===== Given data =====

(* ===== verification/Records.v ===== *)
(** * The fixed-length record reader of [src/channel.go]

    The [ChannelReader] struct, [readDatablock] (one field window of a
    row) and the row loop of [readDT], which decodes up to [CycleCount]
    rows of a block buffer and, when it runs past the end of the buffer,
    carries the misalignment of the last row over to the next block
    through [StartOffset].  The file access of [readDT] (the data group
    cache test and [readBlockToMemory]) is in [Dispatch]; here the buffer
    is already in the reader. *)

From Stdlib Require Import ZArith String Lia.
From S2P Require Import Prelude Decode.
Import Decode.

Open Scope Z_scope.

Module Records.

(** ** Data *)

(** [ChannelReader]. *)
Record reader : Type := mkReader {
  ByteOrder : byte_order;
  SizeMeasureRow : Z;
  DataType : dtype;
  DataAddress : Z;
  NextDataAddress : Z;
  MeasureBuffer : list Byte.byte;
  RowSize : Z;
  BitCount : Z;
  BitOffset : Z;
  StartOffset : Z;
  MeasureSpare : list Byte.byte
}.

=====

Directions
Every line of the material that holds the word "readDT" must be found and copied.

Answer section
    row) and the row loop of [readDT], which decodes up to [CycleCount]
    through [StartOffset].  The file access of [readDT] (the data group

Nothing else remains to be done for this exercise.